In my art practice I seek to condition the choreography of a visitor’s movement in a well-known space, or to initiate a visitor’s translocation into unknown circumstances through fiction. I try to construct new topographies and engage visitors in a different understanding of the contexts relating to spaces otherwise fixed in our memory.
A space holds many meanings itself, and adding new meanings reorganizes or restructures that previous order. In fact, in real life this happens with every object, every space, every library. By the constant redefinition of an object, it becomes a subject with its own multi-layered identity. I believe an object or space has its own very complex consciousness, which I would like to observe, learn from, and communicate with.
While at Headlands
I would like to explore how we seek, through a merger with technology, a fantasized escape from the terror of destruction of the natural world. Both technology and nature are potential sites for merger, desire, and fear. The inner conflict between our human and nonhuman selves—our animal and technological natures—is projected onto the environment, further rupturing our relationship to the natural world and leading to a spiral of destructiveness.
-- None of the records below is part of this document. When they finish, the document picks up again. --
(** A vacant slot is taken by [occupySlot]; the slot taken refuses a second
    occupant and keeps the first; [vacateSlot] gives the vacant slot back and
    refuses a slot that is free. *)
Theorem occupy_vacate_roundtrip (s : Slot) (id id' : string) :
  vacant s →
  occupySlot s id = (true, setOccupant id s) ∧
  occupySlot (setOccupant id s) id' = (false, setOccupant id s) ∧
  vacateSlot (setOccupant id s) = (true, s) ∧
  vacateSlot s = (false, s).
Proof.
  intros [Hf Hid]. split; [by apply occupySlot_free|]. split; [done|].
  unfold vacateSlot. rewrite Hf. simpl. split; [|done].
  destruct s as [a b c d]. simpl in *. by rewrite Hf, Hid.
Qed.

Lemma occupy_vacate_roundtrip_witness :
  vacant (newSlot 0 3) ∧
  occupySlot (newSlot 0 3) "A1" = (true, setOccupant "A1" (newSlot 0 3)) ∧
  vacateSlot (setOccupant "A1" (newSlot 0 3)) = (true, newSlot 0 3).
Proof.
  split; [done|].
  destruct (occupy_vacate_roundtrip (newSlot 0 3) "A1" "B1") as (H1 & _ & H2 & _);
    done.
Defined.

(** ** Levels *)

Lemma countIf_zero_iff P (sl : list Slot) :
  countIf P sl = 0 ↔ ∀ j s, sl !! j = Some s → P s = false.
Proof.
  split.
  - intros H%existsb_false_countIf j s Hs.
    destruct (P s) eqn:HP; [|done].
    assert (existsb P sl = true); [|congruence].
    apply existsb_exists. exists s. split; [|done].
    apply list_elem_of_In, list_elem_of_lookup. eauto.
  - intros H. apply countIf_zero. intros s [j Hj]%list_elem_of_lookup. eauto.
Qed.

Lemma countIf_full_iff P (sl : list Slot) :
  countIf P sl = Z.of_nat (length sl) ↔ ∀ j s, sl !! j = Some s → P s = true.
Proof.
  induction sl as [|a sl IH]; simpl.
  - split; [|done]. intros _ j s H. by rewrite lookup_nil in H.
  - pose proof (countIf_bounds P sl). split.
    + intros H1 [|j] s Hs; simplify_eq/=.
      * destruct (P s); [done|lia].
      * apply IH in Hs; [done|]. destruct (P a); lia.
    + intros H1. rewrite (H1 0%nat a eq_refl).
      assert (countIf P sl = Z.of_nat (length sl)); [|lia].
      apply IH. intros j s Hs. by apply (H1 (S j)).
Qed.

Lemma freeSlotsCount_zero_iff lvl :
  freeSlotsCount lvl = 0 ↔
  ∀ j s, slotList lvl !! j = Some s → isOccupied s = true.
Proof.
  rewrite freeSlotsCount_countIf, countIf_zero_iff. unfold isFree.
  split; intros H j s Hs; specialize (H j s Hs); by destruct (isOccupied s).
Qed.
(** * resto-match-backend: the request pipeline and its resource handlers

    A shallow embedding of the Express application: the token check
    ([middleware/auth.js]), the role gate ([middleware/checkRole.js]), the
    express-validator checks mounted on the routes, the Mongoose models and
    the route handlers of the menu, reservation, order, auth and admin
    routers.  A handler is a function from the request and the database to a
    response and the database after it; a middleware either passes the
    request on, answers it, or throws.

    The payload of a request is a JSON object; numbers are IEEE 754 doubles;
    a collection is a finite map from the ObjectId of a document, as 24
    hexadecimal digits, to the document.  [models/Reservation.js] is
    embedded from its source; the other three models are not among the
    sources and follow the data model of the specification. *)

From Stdlib Require Import ZArith Floats Ascii String.
From stdpp Require Import base option list strings gmap pretty sorting.

Set Warnings "-register-all".
Open Scope string_scope.
Open Scope Z_scope.
Open Scope list_scope.

(** ** JavaScript values *)

(** A value that [JSON.parse] can produce.  [undefined] is the absence of a
    value: a property read is an [option value]. *)
Inductive value : Type :=
| VNull
| VBool (b : bool)
| VNum (n : float)
| VStr (s : string)
| VArr (l : list value)
| VObj (o : list (string * value)).

(** [o[k]] on the entries of an object. *)
Fixpoint assoc (k : string) (o : list (string * value)) : option value :=
  match o with
  | [] => None
  | (k', v) :: o' => if String.eqb k k' then Some v else assoc k o'
  end.

Inductive exn : Type :=
| TypeError
| CastError (kind path : string)
| ValidationError (model : string) (errors : list (string * string))
| DuplicateKey (path : string)
| ImmutableField (path : string).

(** [x.k].  Reading a property of [undefined] or [null] throws a
    [TypeError]; the keys the program reads ([user], [id], [role]) are own
    properties of objects only. *)
Definition prop (x : option value) (k : string) : exn + option value :=
  match x with
  | None | Some VNull => inl TypeError
  | Some (VObj o) => inr (assoc k o)
  | Some _ => inr None
  end.

Definition is_nan (x : float) : bool := negb (PrimFloat.eqb x x).

(** [!!x]. *)
Definition truthy (x : option value) : bool :=
  match x with
  | None | Some VNull => false
  | Some (VBool b) => b
  | Some (VNum n) => negb (PrimFloat.eqb n 0 || is_nan n)
  | Some (VStr s) => negb (String.eqb s "")
  | Some (VArr _) | Some (VObj _) => true
  end.

(** [roles.includes(x)] on an array of strings. *)
Definition includes (roles : list string) (x : option value) : bool :=
  match x with
  | Some (VStr r) => existsb (String.eqb r) roles
  | _ => false
  end.

(** ** The libraries the program calls

    [jsonwebtoken], [validator.js], [bcryptjs] and the conversions of the
    JavaScript runtime are outside the repository.  The program is
    parametric in them. *)
Class Platform : Type := {
  (** [jwt.verify(token, process.env.JWT_SECRET)] at the time of the
      request: the decoded payload, or [None] when it throws (bad signature,
      malformed token, elapsed expiry). *)
  jwt_verify : string -> option value;
  (** [jwt.sign(payload, process.env.JWT_SECRET, { expiresIn })]. *)
  jwt_sign : value -> string;
  (** [validator.isEmail]. *)
  isEmail : string -> bool;
  (** [validator.isFloat(s, { min })]. *)
  isFloat : string -> float -> bool;
  (** [validator.isLength(s, { min })]. *)
  isLength : string -> nat -> bool;
  (** [String(n)] on a number. *)
  Number_toString : float -> string;
  (** [Number(s)] on a string ([NaN] when [s] is no numeral). *)
  Number_ofString : string -> float;
  (** [parseFloat(s)]. *)
  parseFloat : string -> float;
  (** The pre-save hook of the User model (bcrypt). *)
  bcrypt_hash : string -> string;
  (** Mongoose's cast of a value to a Date (milliseconds), [None] when it
      fails. *)
  castDate : value -> option Z
}.

(** ** Requests and responses *)

(** An error of express-validator: [{ value, msg, param }]. *)
Record verror : Type := { param : string; msg : string; given : option value }.

Inductive method : Type := GET | POST | PUT | PATCH | DELETE.

Record request : Type := {
  meth : method;
  path : list string;             (* the segments below the router's mount point *)
  x_auth_token : option string;   (* req.header('x-auth-token') *)
  id_param : string;              (* req.params.id, req.params.userId *)
  body : list (string * value);   (* req.body, a JSON object *)
  user : option value;            (* req.user *)
  verrors : list verror           (* what validationResult(req) reads *)
}.

Definition set_user (u : option value) (r : request) : request :=
  {| meth := meth r; path := path r; x_auth_token := x_auth_token r;
     id_param := id_param r; body := body r; user := u; verrors := verrors r |}.

Definition add_verror (e : verror) (r : request) : request :=
  {| meth := meth r; path := path r; x_auth_token := x_auth_token r;
     id_param := id_param r; body := body r; user := user r;
     verrors := verrors r ++ [e] |}.

(** A request as it enters a router: no middleware of [server.js] sets
    [req.user], nothing was validated, and the route that matches will bind
    its parameter. *)
Definition incoming (m : method) (p : list string) (tok : option string)
    (b : list (string * value)) : request :=
  {| meth := m; path := p; x_auth_token := tok; id_param := "";
     body := b; user := None; verrors := [] |}.

(** ** Mongoose: casts *)

(** A path of a document: never set, set to [null], or set to a value. *)
Inductive field (A : Type) : Type :=
| Undefined
| Null
| Val (a : A).
Arguments Undefined {A}.
Arguments Null {A}.
Arguments Val {A} a.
At an unconscious level, “we powerfully identify with what we perceive as omnipotent and immortal technology, as a defense against intolerable feelings of insignificance, of deprivation, of guilt, of fear of death,” while simultaneously giving oneself “over to secret fantasies of omnipotent destructiveness, in identification with the forces that threaten to destroy the world” (Joseph Dodds, Between art, mind and nature, ecopsychoanalytic reflections on Jaro Varga’s ‘We don’t know that we know.’ 2019).
I would like to develop an interactive sculpture, based on Freud’s “Mystic Writing Pad,” as a means to approach knowledge we both seek and fear, and that we don’t realize we already have. Freud compared psychoanalysis to archeology, sifting through layers of psychic structures to reconstruct a past and a truth we both know and don’t know.